Young Jacob Boozer III (born November 23, 1948) is an American politician who served as the 39th State Treasurer of Alabama from 2011 to 2019 and is serving as the 41st Treasurer having been re-elected to a third term on November 8, 2022.  He was elected to his first four-year term in 2010 and was unopposed and reelected to a second term in 2014. In his role as Treasurer, Boozer also serves on a multitude of State boards and authorities bringing investment, finance and business expertise to those entities to maximize the State of Alabama’s financial resources.  

Boozer is a member of the National Association of State Treasurers (NAST) currently serving as Chair of the Banking and Cash Management Committee.   He also serves on the Governance Committee of NAST affiliate, CSPN (College Savings Plans Network).  In 2019 Boozer received the Lucille Maurer Award given to a former treasurer for outstanding service to NAST.

Early Life 
Boozer was born in Birmingham and raised in Tuscaloosa.
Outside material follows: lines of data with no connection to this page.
(** When the requested max-size is present and does not parse, Update makes
    no user lookup and no quota write; once the state is resolved it returns
    a parse error (for max-objects, read first, or for max-size) and leaves
    the world as the resolution left it. *)
Lemma Update_unparseable_max_size :
  forall ob p w conn ep e,
    ob_Connection ob = Some conn ->
    conn_Endpoint conn = Some ep ->
    let maxObjects := MaxObjectQuota (AdditionalConfigData ep) in
    let maxSize := MaxSizeQuota (AdditionalConfigData ep) in
    maxSize <> "" ->
    ParseQuantity maxSize = inr e ->
    all_kinds is_lookup (snd (Update ob p w)) /\
    quotaUpdates (snd (Update ob p w)) = [] /\
    forall p1 w1 t1,
      initializeDeleteOrRevoke ob p w = (Done (p1, None), w1, t1) ->
      exists err,
        Update ob p w = (Done (Some err), w1, Update_log :: t1) /\
        ((maxObjects <> "" /\
          exists n ne, strconv_Atoi maxObjects = (n, Some ne) /\
            err = withMessage ne "failed to convert maxObjects to integer") \/
         err = withMessage (withMessage e "failed to parse quantity")
                 (Sprintf "failed to parse maxSize quota for user %q"
                    [AStr (cephUserName p1)])).
Proof.
  intros ob p w conn ep e Hconn Hep maxObjects maxSize Hne Hparse.
  apply String.eqb_neq in Hne.
  assert (Hbody : forall p1 w1,
             exists err,
               updateAdditionalSettings ob p1 w1 = (Done (Some err), w1, []) /\
               ((maxObjects <> "" /\
                 exists n ne, strconv_Atoi maxObjects = (n, Some ne) /\
                   err = withMessage ne "failed to convert maxObjects to integer") \/
                err = withMessage (withMessage e "failed to parse quantity")
                        (Sprintf "failed to parse maxSize quota for user %q"
                           [AStr (cephUserName p1)]))).
  { intros p1 w1. unfold updateAdditionalSettings. rewrite Hconn, Hep.
    fold maxObjects maxSize. rewrite Hne. unfold maxSizeToInt64. rewrite Hparse.
    simpl.
    destruct (String.eqb_spec maxObjects "") as [Eo|Eo]; simpl.
    - eexists. split; [reflexivity|]. right. reflexivity.
    - destruct (strconv_Atoi maxObjects) as [n [ne|]] eqn:Ha; simpl.
      + eexists. split; [reflexivity|]. left. split; [assumption|].
        exists n, ne. split; reflexivity.
      + eexists. split; [reflexivity|]. right. reflexivity. }
  assert (Htrace : snd (Update ob p w)
                   = (Update_log :: snd (initializeDeleteOrRevoke ob p w) ++ [])%list).
  { unfold Update, bind, logf, ret.
    destruct (initializeDeleteOrRevoke ob p w) as [[[[p1 [e1|]]|reason] w1] t1]; simpl.
    - reflexivity.
    - destruct (Hbody p1 w1) as (err & Hrun & _). rewrite Hrun. reflexivity.
    - now rewrite app_nil_r. }
  pose proof (initializeDeleteOrRevoke_lookups ob p w) as Hl.
  assert (Hall : all_kinds is_lookup (snd (Update ob p w))).
  { rewrite Htrace. apply all_kinds_log. apply all_kinds_app;
      [exact Hl | apply all_kinds_nil]. }
  split; [exact Hall|]. split.
  - eapply all_kinds_no_quotaUpdates; [|exact Hall]. reflexivity.
  - intros p1 w1 t1 Hinit.
    destruct (Hbody p1 w1) as (err & Hrun & Herr).
    exists err. split; [|exact Herr].
    unfold Update, bind, logf, ret. rewrite Hinit. simpl. rewrite Hrun.
    now rewrite app_nil_r.
Qed.

End UpdateFacts.

(** ** Provision and Grant *)

Section CreateFacts.

Context {P : Platform} {Rd : Readers} {Wd : World}.

(** C4. When [ModifyUser] with [MaxBuckets = 1] fails in Provision, the
    cleanup [deleteOBCResource] is called next, for the provisioner that
    names the user just created and with the bucket name, and Provision then
    returns the error of [ModifyUser] unchanged, whatever the cleanup
    answers; an error of the cleanup only reaches the logger, as a
    warning. *)
Theorem Provision_single_bucket_limit_fails :
  forall options p w p1 w1 t1 p2 accessKey secretKey w2 s3svc w3 w4 user e w5,
    initializeCreateOrGrant options p w = (Done (p1, None), w1, t1) ->
    handle _ (createCephUser p1 "") w1 = ((p2, (accessKey, secretKey, None)), w2) ->
    let p3 := set_secretAccessKey secretKey (set_accessKeyID accessKey p2) in
    let session := NewS3Agent (accessKeyID p3) (secretAccessKey p3)
                     (getObjectStoreEndpoint p3) (logger_LevelAt DEBUG) (tlsCert p3) in
    let limit := ModifyUser (adminOpsClient p3) (User_with (cephUserName p3) (Some 1)) in
    handle _ session w2 = (inl s3svc, w3) ->
    handle _ (CreateBucket s3svc (bucketName p3)) w3 = (None, w4) ->
    handle _ limit w4 = ((user, Some e), w5) ->
    exists cleanupErr w6 t,
      handle _ (deleteOBCResource p3 (bucketName p3)) w5 = (cleanupErr, w6) /\
      Provision options p w = (Done (None, Some e), w6, t) /\
      calls_of t =
        (calls_of t1 ++
         [Ev (createCephUser p1 "") (p2, (accessKey, secretKey, None));
          Ev session (inl s3svc);
          Ev (CreateBucket s3svc (bucketName p3)) None;
          Ev limit (user, Some e);
          Ev (deleteOBCResource p3 (bucketName p3)) cleanupErr])%list /\
      cephUserName p3 = cephUserName p2 /\
      (forall ce, cleanupErr = Some ce ->
         exists l, logs_of t =
           (l ++ [mkLog WARNING "failed to delete OBC resource. %v" [AErr ce]])%list).
Proof.
  intros options p w p1 w1 t1 p2 accessKey secretKey w2 s3svc w3 w4 user e w5
    Hinit Hcreate p3 session limit Hsession Hbucket Hlimit.
  destruct (handle _ (deleteOBCResource p3 (bucketName p3)) w5)
    as [cleanupErr w6] eqn:Hclean.
  exists cleanupErr, w6.
  destruct (opt_ObjectBucketClaim options) as [obc|] eqn:Hobc.
  2:{ unfold initializeCreateOrGrant, bind, logf, panic in Hinit.
      rewrite Hobc in Hinit. discriminate. }
  subst session limit p3. simpl in *.
  unfold Provision, deleteOBCResourceLogError, bind, logf, call, ret.
  rewrite Hinit. simpl. rewrite Hobc. simpl. rewrite Hcreate. simpl.
  rewrite Hsession. simpl. rewrite Hbucket. simpl.
  rewrite Hlimit. simpl. rewrite Hclean.
  destruct cleanupErr as [ce|]; simpl;
    eexists; (split; [reflexivity|]); (split; [reflexivity|]);
    (split; [simpl; rewrite calls_of_app; reflexivity|]);
    (split; [reflexivity|]); intros ce' Hce; inversion Hce; subst.
  simpl. rewrite logs_of_app. simpl.
  eexists (_ :: logs_of t1 ++ [_])%list.
  simpl. rewrite <- app_assoc. reflexivity.
Qed.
He became an Eagle Scout in 1962. He earned a bachelor's degree in economics in 1971 from Stanford University and a master's degree in finance from the Wharton School at the University of Pennsylvania in 1973.

Boozer was named after his father, who first made the name Young Boozer famous as a football star for the University of Alabama. Young Jacob Boozer, Jr. is a member of the Alabama Sports Hall of Fame and the Alabama Business Hall of Fame. His father was named after his father, the mayor of Samson, Alabama from 1916 to 1919.[]citation

Career 
Prior to serving in public office, Boozer spent 35 years in banking, finance and investments which took him from Citibank in New York and Crocker National Bank in Los Angeles, to Coral Petroleum in Houston and Colonial Bank in Montgomery. From 2003 to 2017, Boozer was an owner in the Montgomery Biscuits minor league baseball affiliate of the Tampa Bay Rays.
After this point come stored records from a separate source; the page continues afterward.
(** * sn-server: the revision transition engine, the transition scheduler
      and the sync item updater

    A shallow embedding of

    - [TransitionRevisionsFromPrimaryToSecondaryDatabaseForUser] (the per-user
      migrator and its integrity verifier),
    - [requestTransition] of [packages/auth/bin/transition.ts] (the scheduler
      driver),
    - [UpdateExistingItem] (the sync item updater),

    with the properties the specification states about them. *)

From Stdlib Require Import ZArith Lia Ascii String DecimalString.
From stdpp Require Import base decidable option list strings gmap.

Local Open Scope string_scope.
Local Open Scope Z_scope.

(** ** Values shared by the three use cases *)

Module Core.

(** [Result<T>] of domain-core: a value or an error string. *)
Inductive Result (A : Type) : Type :=
| Ok (value : A)
| Fail (error : string).
Arguments Ok {A} value.
Arguments Fail {A} error.

Definition isFailed {A} (r : Result A) : bool :=
  match r with Ok _ => false | Fail _ => true end.

(** [TransitionStatus.STATUSES]. *)
Inductive Status : Type := InProgress | Failed | Verified.

#[global] Instance Status_eq_dec : EqDecision Status.
Proof. solve_decision. Defined.

Definition isHexDigit (c : ascii) : bool :=
  let n := nat_of_ascii c in
  ((48 <=? n) && (n <=? 57) || (97 <=? n) && (n <=? 102)
   || (65 <=? n) && (n <=? 70))%nat.

Definition isDash (c : ascii) : bool := (nat_of_ascii c =? 45)%nat.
After retiring from banking in 2007, Boozer began his public service career as Deputy State Finance Director for Alabama Governor Bob Riley. During his tenure in the Alabama Department of Finance, he played a key role in saving millions of taxpayer dollars through the restructuring of state bond debt and derivatives[citation]. Boozer left the Riley administration in early 2010 to run for State Treasurer in his first race for elected office. 
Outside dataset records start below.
(** * Camera selection by reprojection error

    A shallow embedding of [CameraErrorSelector]
    (xrmocap/ops/triangulation/point_selection/camera_error_selector.py)
    and the properties of its two public methods,
    [get_camera_indexes] and [get_selection_mask].

    Conventions of the embedding.
    - A float is an exact rational or NaN ([fval]); infinities and rounding
      are outside the model.
    - An array whose leading axis is the view axis is the list of its
      per-view blocks, each block flattened ([ndarray]); this is the
      array seen through [reshape(n_view, -1)].
    - Arrays are objects: they live in a heap and are named by locations,
      so that [copy] and the in-place assignment
      [points2d_mask[view_index, ...] = 0] keep their meaning.
    - Methods run in a state-and-exception monad over the selector object,
      the heap, the log and the record of calls made to the triangulator. *)

From Stdlib Require Import ZArith QArith Qabs Qreduction Lia.
From stdpp Require Import base list strings pretty sorting.

Local Open Scope string_scope.
Local Open Scope list_scope.
Local Open Scope nat_scope.

(** ** Floats and arrays *)

Inductive fval : Type :=
  | Num (q : Q)
  | NaN.

(** [ndarray]: one flattened row per index of the leading axis. *)
Abbreviation ndarray := (list (list fval)) (only parsing).

(** An ndarray is rectangular: every row has the same number of entries. *)
Definition rect (w : nat) (a : ndarray) : Prop :=
  Forall (fun row => length row = w) a.

Definition shape_of (a : ndarray) : list nat := map length a.

(** ** Exceptions, log and calls *)

Inductive exn : Type :=
  | ValueError
  | IndexError
  | OtherError (what : string).

Inductive result (A : Type) : Type :=
  | Ok (a : A)
  | Raise (e : exn).
Arguments Ok {A} a.
Arguments Raise {A} e.

Inductive log_event : Type :=
  | LogError (msg : string)
  | LogWarning (msg : string)
  | LogInfo (msg : string).

Inductive tri_call : Type :=
  | CallTriangulate
  | CallGetReprojectionError.

(** ** The numpy operations the selector uses *)

Module np.

(** [np.abs], elementwise; NaN stays NaN. *)
Definition abs1 (x : fval) : fval :=
  match x with
  | Num q => Num (Qabs q)
  | NaN => NaN
  end.

Definition abs (a : ndarray) : ndarray := map (map abs1) a.

(** Entries of a row that are numbers, in order. *)
Fixpoint numbers (row : list fval) : list Q :=
  match row with
  | [] => []
  | Num q :: rest => q :: numbers rest
  | NaN :: rest => numbers rest
  end.

Definition Qsum (qs : list Q) : Q := fold_right Qplus 0%Q qs.

(** [np.nanmean] of one row: the NaN entries are left out of both the
    sum and the count; a row without any number has mean NaN. *)
Definition nanmean1 (row : list fval) : fval :=
  match numbers row with
  | [] => NaN
  | qs => Num (Qred (Qsum qs / inject_Z (Z.of_nat (length qs))))
  end.

(** [np.nanmean(a, axis=1, keepdims=False)] on a two-dimensional array. *)
Definition nanmean (a : ndarray) : list fval := map nanmean1 a.

(** The order numpy sorts and partitions floats by:
    [a < b || (b != b && a == a)], which puts NaN after every number. *)
Definition Qltb (x y : Q) : bool := negb (Qle_bool y x).

Definition less (a b : fval) : bool :=
  match a, b with
  | Num x, Num y => Qltb x y
  | Num _, NaN => true
  | NaN, _ => false
  end.

(** [a] does not come after [b]. *)
Definition le (a b : fval) : bool := negb (less b a).

(** [x[:k]] for a Python integer [k]. *)
Definition slice_to {A} (k : Z) (l : list A) : list A :=
  if (0 <=? k)%Z then take (Z.to_nat k) l
  else take (Z.to_nat (Z.of_nat (length l) + k)) l.

(** Flatten and cut into [n] rows of [w] entries. *)
Fixpoint chunks (w n : nat) (flat : list fval) : ndarray :=
  match n with
  | 0 => []
  | S n' => take w flat :: chunks w n' (drop w flat)
  end.

(** [a[idx]] for an integer index array: IndexError when out of range. *)
Fixpoint index (a : list nat) (idx : list nat) : result (list nat) :=
  match idx with
  | [] => Ok []
  | i :: rest =>
      match a !! i, index a rest with
      | Some x, Ok xs => Ok (x :: xs)
      | None, _ => Raise IndexError
      | _, Raise e => Raise e
      end
  end.

Definition zeros_like (row : list fval) : list fval :=
  map (fun _ => Num 0) row.

End np.

Module reshape.

(** [a.reshape(n, -1)]: the number of columns is inferred from the size;
    numpy raises ValueError when [n] is 0 or does not divide the size. *)
Definition views (n : nat) (a : ndarray) : result ndarray :=
  let flat := concat a in
  if n =? 0 then Raise ValueError
  else if length flat mod n =? 0
       then Ok (np.chunks (length flat / n) n flat)
       else Raise ValueError.

End reshape.

(** ** State and exceptions *)

Definition StateErr (S A : Type) : Type := S -> result A * S.

Definition ret {S A} (a : A) : StateErr S A := fun s => (Ok a, s).

Definition raise {S A} (e : exn) : StateErr S A := fun s => (Raise e, s).

Definition bind {S A B} (m : StateErr S A) (k : A -> StateErr S B)
  : StateErr S B :=
  fun s =>
    match m s with
    | (Ok a, s') => k a s'
    | (Raise e, s') => (Raise e, s')
    end.

Definition gets {S A} (f : S -> A) : StateErr S A := fun s => (Ok (f s), s).

Definition of_result {S A} (r : result A) : StateErr S A := fun s => (r, s).

Notation "x <- m ;; k" := (bind m (fun x => k))
  (at level 60, m at next level, right associativity).
Notation "m ;;; k" := (bind m (fun _ => k))
  (at level 60, right associativity).

(** [for x in xs: body(x)] *)
Fixpoint for_each {S A} (xs : list A) (body : A -> StateErr S unit)
  : StateErr S unit :=
  match xs with
  | [] => ret tt
  | x :: rest => body x ;;; for_each rest body
  end.

(** ** Objects *)

Abbreviation loc := nat (only parsing).

(** What a caller may pass for [points] or [init_points_mask]:
    an ndarray object or a nested list. *)
Inductive array_like : Type :=
  | OfArray (l : loc)
  | OfList (rows : list (list fval)).

(** Everything outside the selector object. *)
Record world : Type := World {
  heap : list ndarray;
  log : list log_event;
  calls : list tri_call
}.

(** The triangulator, xrprimer's [BaseTriangulator]: the two methods the
    selector calls. *)
Record BaseTriangulator : Type := {
  triangulate : ndarray -> ndarray -> ndarray;
  get_reprojection_error : ndarray -> ndarray -> ndarray -> ndarray
}.

(** Given a proper (rectangular) mask, the reprojection error has one block
    per view of the mask and is a proper array as well. *)
Definition error_shape_matches (tri : BaseTriangulator) : Prop :=
  forall p p3 m,
    (exists w, rect w m) ->
    length (get_reprojection_error tri p p3 m) = length m /\
    exists w, rect w (get_reprojection_error tri p p3 m).

Definition config : Type := list (string * string).

Inductive triangulator_arg : Type :=
  | TriInstance (t : BaseTriangulator)
  | TriConfig (cfg : config).

(** The attributes of a selector object. *)
Record CameraErrorSelector : Type := {
  verbose : bool;
  target_camera_number : Z;
  triangulator : BaseTriangulator
}.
He has been a member of and has held leadership roles in several organizations, including the Church of the Ascension in Montgomery, where he served as a member of the vestry; the Montgomery Rotary Club, of which he is a past president; the Alabama Shakespeare Festival, where he served as chair of the board of directors; and the Montgomery Academy, where he served as past board president.[citation ] He is a member of the Montgomery Committee of 100 and a member of the Class of XXIV of Leadership Alabama.[citation] Boozer has served in many capacities at his alma mater, Stanford University; he has been on the board of trustees, chairman of the alumni association, and a recipient of the Stanford Medal which honors volunteer leaders with decades of distinguished volunteer service to the university. In 2002, Boozer was recognized with the Distinguished Eagle Scout Award by the Boy Scouts of America.

Treasurer of Alabama 

Boozer’s first two terms saw many accomplishments including leading the effort to restructure and save Alabama’s Prepaid Affordable College Tuition Program (PACT) and working with the Alabama legislature to pass Amendment 856 that restructured distributions of the Alabama Trust Fund (Alabama’s sovereign wealth fund of natural gas royalties) to provide a stable source of revenue to its recipients and provide for long-term, prudent management of its assets for higher total returns.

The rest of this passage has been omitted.